Мишу надо бить в колени под угол — Миша очень мощный, в нем здоровья на всех, его иначе не пробьешь, сначала надо лишить возможности нормально двигаться. Лишь бы не ухватил… Мишу в колени, а дальше по обстоятельствам. Миша, если ухватит, сожмет, если смертное свое почувствует, в труху человека сделает. Еще Федору с Казаком не хотелось бы что–нибудь выяснять. Не потому, что друг. Казака он считает полностью равным себе. Пусть в ином умении, но равным. Братом! Мишу еще можно обмануть, обставить, Казака — нет. Казак жизнь знает. Как никто ее понимает. И в Феде видит родственную душу. Как–то целый день простояли друг против друга, показывая всякие «домашние заготовки». Петька — Казак, как раз слинял с отсидки, и с собой, словно побывав в каком–то учебном центре, принес всякие новинки — как «понты нарезать перед всякими разными фраерами». (Это по его выражению). Федор тоже показал ему из старого, из того, что «напутешествовал» в свой «детский период». Расстались довольные собой — каждый разбогател. Теперь регулярно сходились, не таясь перед друг другом, выкладывали то, чем разжились за последнее время. Пусть Казак, к ножам тяготеет, руки себе жалом удлиняет — но и это во все времена серьезное умение…

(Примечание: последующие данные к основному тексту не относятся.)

(** X14. Whatever the libraries and the language model do, a run of the upload
    step changes the session in one of three ways only: not at all; by
    storing a truthy analysis; or by storing the analysis and moving to step
    2, which happens only when the continue button was pressed and the
    analysis is a dictionary that holds the five displayed entries, with
    skills that could be joined into one line. Moreover the analysis is
    stored before it is displayed: when the file gives a text, a key is
    set and the analyzer returns a truthy analysis, then either displaying
    the analysis raises (a [KeyError] or a [TypeError]), and the step raises
    that exception with the analysis stored and no button drawn; or it does
    not, and the button is drawn with the analysis stored, and a press moves
    to step 2 and asks for a rerun. *)
Theorem main_step1_session
    (pdf_pages : string → result (list (result string)))
    (docx_paragraphs : string → result (list string))
    (decode_utf8 : string → result string)
    (messages_create :
       string → string → Z → spec_float → string → list (gmap string pyval) →
       result (list (result string)))
    (json_loads : string → result pyval)
    (clicked : string → bool) (file_uploader : option uploaded_file)
    (claude_api_key : string) (w : world) :
  let run := main_step1 pdf_pages docx_paragraphs decode_utf8 messages_create
               json_loads clicked file_uploader claude_api_key w in
  (session run.2 = session w
   ∨ ∃ analysis,
       truthy analysis = true
       ∧ (session run.2 = <["resume_analysis" := analysis]> (session w)
          ∨ (session run.2
             = <["step" := PInt 2]>
                 (<["resume_analysis" := analysis]> (session w))
             ∧ run.1 = Raise (Exn RerunException "")
             ∧ clicked "Continue to Job Preferences" = true
             ∧ ∃ d skills line,
                 analysis = PDict d
                 ∧ (∀ k, k ∈ displayed_entries → is_Some (d !! k))
                 ∧ d !! "technical_skills" = Some skills
                 ∧ str_join ", " skills = Ok line)))
  ∧ (∀ f resume_text analysis w1 w2,
       file_uploader = Some f →
       process_uploaded_file pdf_pages docx_paragraphs decode_utf8 (Some f) w
       = (Ok resume_text, w1) →
       truthy resume_text = true →
       claude_api_key ≠ "" →
       analyze_resume messages_create json_loads
         (ResumeAnalyzer_init claude_api_key) resume_text w1
       = (Ok analysis, w2) →
       truthy analysis = true →
       let stored := <["resume_analysis" := analysis]> (session w) in
       let drawn := (trace w2 ++ [StButton "Continue to Job Preferences"])%list in
       match display_analysis analysis with
       | Raise e =>
           run = (Raise e, World stored (trace w2))
           ∧ (exn_cls e = KeyError ∨ exn_cls e = TypeError)
       | Ok _ =>
           run = if clicked "Continue to Job Preferences"
                 then (Raise (Exn RerunException ""),
                       World (<["step" := PInt 2]> stored) drawn)
                 else (Ok tt, World stored drawn)
       end).
Proof.
  intros run. split.
  - destruct run as [r w'] eqn:Hrun. unfold run in Hrun. clear run.
    cbn [fst snd]. revert Hrun.
    unfold main_step1.
    destruct file_uploader as [f|]; [|intros [= <- <-]; by left].
    rewrite bool_decide_eq_true_2 by eauto.
    unfold mbind at 1, io_mbind at 1, io_bind at 1.
    destruct (process_uploaded_file _ _ _ _ w) as [r1 w1] eqn:Hp.
    apply process_uploaded_file_session in Hp.
    destruct r1 as [resume_text|e]; [|intros [= <- <-]; by left].
    destruct (truthy resume_text); [|intros [= <- <-]; by left].
    destruct (negb (truthy (PStr claude_api_key)));
      [intros [= <- <-]; by left|].
    unfold mbind at 1, io_mbind at 1, io_bind at 1.
    destruct (analyze_resume _ _ _ _ w1) as [r2 w2] eqn:Ha.
    apply analyze_resume_session in Ha.
    destruct r2 as [analysis|e]; [|intros [= <- <-]; left; congruence].
    destruct (truthy analysis) eqn:Ht; [|intros [= <- <-]; left; congruence].
    destruct w1 as [s1 t1], w2 as [s2 t2]. cbn [session] in Hp, Ha. subst s1 s2.
    unfold st_button. io_unfold. cbn [session trace].
    intros H. right. exists analysis. split; [done|]. revert H.
    destruct (getitem analysis "technical_skills") as [skills|?] eqn:H1;
      [|intros [= <- <-]; by left].
    destruct (str_join ", " skills) as [line|?] eqn:H2;
      [|intros [= <- <-]; by left].
    destruct (getitem analysis "years_experience") as [?|?] eqn:H3;
      [|intros [= <- <-]; by left].
    destruct (getitem analysis "seniority_level") as [?|?] eqn:H4;
      [|intros [= <- <-]; by left].
    destruct (getitem analysis "education") as [education|?] eqn:H5;
      [|intros [= <- <-]; by left].
    destruct (py_iter education) as [?|?]; [|intros [= <- <-]; by left].
    destruct (getitem analysis "achievements") as [achievements|?] eqn:H6;
      [|intros [= <- <-]; by left].
    destruct (py_iter achievements) as [?|?]; [|intros [= <- <-]; by left].
    cbn [session trace].
    destruct (clicked "Continue to Job Preferences") eqn:Hc;
      [|intros [= <- <-]; by left].
    intros [= <- <-]. right. cbn [session]. repeat split.
    apply getitem_Ok in H1 as (d & -> & H1).
    apply getitem_Ok in H3 as (? & [= <-] & H3).
    apply getitem_Ok in H4 as (? & [= <-] & H4).
    apply getitem_Ok in H5 as (? & [= <-] & H5).
    apply getitem_Ok in H6 as (? & [= <-] & H6).
    exists d, skills, line. repeat split; [|done..].
    intros k Hk. apply list_elem_of_In in Hk. simpl in Hk.
    destruct Hk as [<-|[<-|[<-|[<-|[<-|[]]]]]]; eauto.
  - intros f resume_text analysis w1 w2 -> Hp Htext Hkey Ha Htruthy
      stored drawn.
    pose proof (process_uploaded_file_session _ _ _ _ _ _ _ Hp) as Hs1.
    pose proof (analyze_resume_session _ _ _ _ _ _ _ Ha) as Hs2.
    assert (Hset : negb (truthy (PStr claude_api_key)) = false).
    { cbn [truthy]. apply negb_false_iff, negb_true_iff.
      by apply String.eqb_neq. }
    assert (Hrun :
      run = match display_analysis analysis with
            | Raise e => (Raise e, World stored (trace w2))
            | Ok _ =>
                if clicked "Continue to Job Preferences"
                then (Raise (Exn RerunException ""),
                      World (<["step" := PInt 2]> stored) drawn)
                else (Ok tt, World stored drawn)
            end).
    { unfold run, main_step1.
      rewrite bool_decide_eq_true_2 by eauto.
      unfold mbind at 1, io_mbind at 1, io_bind at 1.
      rewrite Hp. cbv beta iota. rewrite Htext, Hset.
      unfold mbind at 1, io_mbind at 1, io_bind at 1.
      rewrite Ha. cbv beta iota. rewrite Htruthy.
      unfold stored, drawn.
      destruct w1 as [s1 t1], w2 as [s2 t2].
      cbn [session] in Hs1, Hs2. subst s1 s2.
      unfold display_analysis, st_button. io_unfold.
      unfold result_mbind, result_bind. cbn [session trace].
      destruct (getitem analysis "technical_skills") as [skills|e];
        [|done].
      destruct (str_join ", " skills) as [line|e]; [|done].
      destruct (getitem analysis "years_experience") as [?|e]; [|done].
      destruct (getitem analysis "seniority_level") as [?|e]; [|done].
      destruct (getitem analysis "education") as [education|e]; [|done].
      destruct (py_iter education) as [?|e]; [|done].
      destruct (getitem analysis "achievements") as [achievements|e];
        [|done].
      destruct (py_iter achievements) as [?|e]; [|done].
      cbn [session trace].
      by destruct (clicked "Continue to Job Preferences"). }
    rewrite Hrun.
    destruct (display_analysis analysis) as [[]|e] eqn:Hd; [done|].
    split; [done|]. by apply display_analysis_Raise in Hd.
Qed.

Lemma main_step1_session_witness :
  main_step1 (λ _, Ok []) (λ _, Ok []) (λ s, Ok s) (one_block "{}")
    (λ _, Ok partial_analysis) (λ _, true)
    (Some {| name := "cv.txt"; content := "Jane Doe" |}) "key" upload_world
  = (Raise (Exn KeyError "'years_experience'"),
     World (<["resume_analysis" := partial_analysis]> (session upload_world))
       []).
Proof.
  destruct (main_step1_session (λ _, Ok []) (λ _, Ok []) (λ s, Ok s)
              (one_block "{}") (λ _, Ok partial_analysis) (λ _, true)
              (Some {| name := "cv.txt"; content := "Jane Doe" |}) "key"
              upload_world) as [_ H].
  apply (H {| name := "cv.txt"; content := "Jane Doe" |} (PStr "Jane Doe")
           partial_analysis upload_world upload_world);
    [reflexivity|reflexivity|reflexivity|discriminate|reflexivity
    |reflexivity].
Defined.

(** A run that goes all the way: a text file, an answer that parses to the
    sample analysis, and the continue button pressed. *)
Example main_step1_sample :
  main_step1 (λ _, Ok []) (λ _, Ok []) (λ s, Ok s) (one_block "{}")
    (λ _, Ok sample_analysis) (λ _, true)
    (Some {| name := "cv.txt"; content := "Jane Doe" |}) "key" upload_world
  = (Raise (Exn RerunException ""),
     World (<["step" := PInt 2]>
              (<["resume_analysis" := sample_analysis]> (session upload_world)))
       [StButton "Continue to Job Preferences"]).
Proof. vm_compute. reflexivity. Qed.

(** * The preferences step *)

Lemma mkdict_lookup_cons_ne (k k' : string) (v : pyval)
      (items : list (string * pyval)) (d : gmap string pyval) :
  k ≠ k' →
  fold_left (λ d kv, <[kv.1 := kv.2]> d) items (<[k' := v]> d) !! k
  = fold_left (λ d kv, <[kv.1 := kv.2]> d) items d !! k.
Proof.
  intros Hne. revert d. induction items as [|[k2 v2] items IH]; intros d.
  - by apply lookup_insert_ne.
  - cbn [fold_left fst snd].
    destruct (decide (k2 = k')) as [->|Hk2].
    + by rewrite insert_insert_eq.
    + rewrite insert_insert_ne by done. apply IH.
Qed.

Lemma mkdict_lookup_last (k : string) (v : pyval)
      (items : list (string * pyval)) (d : gmap string pyval) :
  k ∉ items.*1 →
  fold_left (λ d kv, <[kv.1 := kv.2]> d) items (<[k := v]> d) !! k = Some v.
Proof.
  revert d. induction items as [|[k2 v2] items IH]; intros d Hk.
  - apply lookup_insert_eq.
  - cbn [fold_left fst snd]. rewrite fmap_cons in Hk. cbn [fst] in Hk.
    apply not_elem_of_cons in Hk as [Hne Hk].
    rewrite insert_insert_ne by done. by apply IH.
Qed.

(** Look up a key in a dictionary display whose keys are literals. *)
Ltac mkdict_lookup :=
  unfold mkdict; cbn [fold_left fst snd];
  repeat (rewrite mkdict_lookup_cons_ne by discriminate);
  first
    [ apply mkdict_lookup_last; cbn [fmap list_fmap fst];
      rewrite <-list_elem_of_In; cbn [In]; intros Hin;
      repeat (destruct Hin as [Hin|Hin]; [discriminate Hin|]); exact Hin
    | apply lookup_empty ].

Lemma job_preferences_lookup (t l c d r : string) :
  job_preferences t l c d r !! "title" = Some (PStr t)
  ∧ job_preferences t l c d r !! "location" = Some (PStr l)
  ∧ job_preferences t l c d r !! "company" = Some (PStr c)
  ∧ job_preferences t l c d r !! "date_posted" = Some (PStr d)
  ∧ job_preferences t l c d r !! "remote" = Some (PStr r).
Proof. unfold job_preferences. repeat split; mkdict_lookup. Qed.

Федор часто думает об остальных. Остальные страшны дистанцией. Каждый на собственной, определенной, но если нет дистанции, можно лепить собственную тактику. Самые дальние — у Сашки, потом у Михаила. Последний тут Лешка. Но он такой, что со ста метров любого снимет. А раз (и Федор сам тому свидетелем был) на горном серпантине «духа» снял навскидку со «Стечкина». Тот на противоположном склоне прятался. Скатился, спустились к реке — проверили — точно в голову! Выше рацию нашли. Координировал. Потом примерились, свыше двухсот метров получалось. С пистолета в голову! Да как его Лешка высмотрел? Еще и с неудобного положения… Федор же рядом был, все видел и потом расстраивался — как же так? Почему сам его не учуял? А Лешка вылез, позевывая, на броню, и тут же, со сна, не продрав глаз, хвать «Стечкина» с ноги… Он, когда в технике, всегда пистолет к ноге крепил — легче выскальзывать. Сделал! Очень быстро, а для пистолета предельно далеко. И еще был случай на встречной скорострелке, когда на тропе столкнулись. Так здесь еще быстрее сработал, иной за это время сморгнуть не успевает… Лешка не прост. Нет простых в их подразделении — их стае!
Федор в тот раз очень расстроился, что чужой взгляд не почувствовал — а должен был бы! Такое может быть, только если взгляд равнодушный, привычный, только он скользит, а за кожу не цепляет. Значит, война эта будет долгой, если равнодушие пришло…
У Федора ни одного шрама, и зубы все свои. А тот единственный раз, когда в госпиталь попал, был по причине общего ушиба. Сердце какое–то время прыгало неправильно, вроде бы не в такт. Но это он наладил, научил сердце отсчитывать свое ровно — по часам контролировал, требовал не опережать, стучать на одинаковом расстоянии. После этого те двойные перестуки, которые так врачей смущали, исчезли. Раньше всякий восьмой–пятнадцатый удар, вдруг, ни с того ни с сего, выпрыгивал сдвоенный. Непорядок!..
Федор только с госпиталя — с него началось — стал воспринимать людей как пузыри, из которых можно, чрезвычайно легко, выпустить воздух жизни…
Седой лучшей утехой жизни считал огонь и воду. Казак — огонь, Федя — вода. Федю оценили сразу. На слово тих, а в деле лих, а то, что блошки, быть может, в голове, то они опять–таки тихие, других не кусают. Большинство не понимает полученных знаний, а потом забывает и их. Федя словно в одной школе с Седым учился, название которой — Жизнь.
Все они, его подопечные, родившиеся спустя какой–то десяток лет после Великой Войны, чьи незатянувшиеся следы–раны в детстве встречались им постоянно, чувствовали себя немного обманутыми и часто говорили, что в своем сегодняшнем возрасте обязательно смылись бы на фронт или славно попартизанили. Есть ли такой, что способен радоваться собственной ненужности, утешаться тем, что других так глубоко огорчает? — никому не нужен? — вот и славно! Некоторым детским мечтаниям суждено сбываться.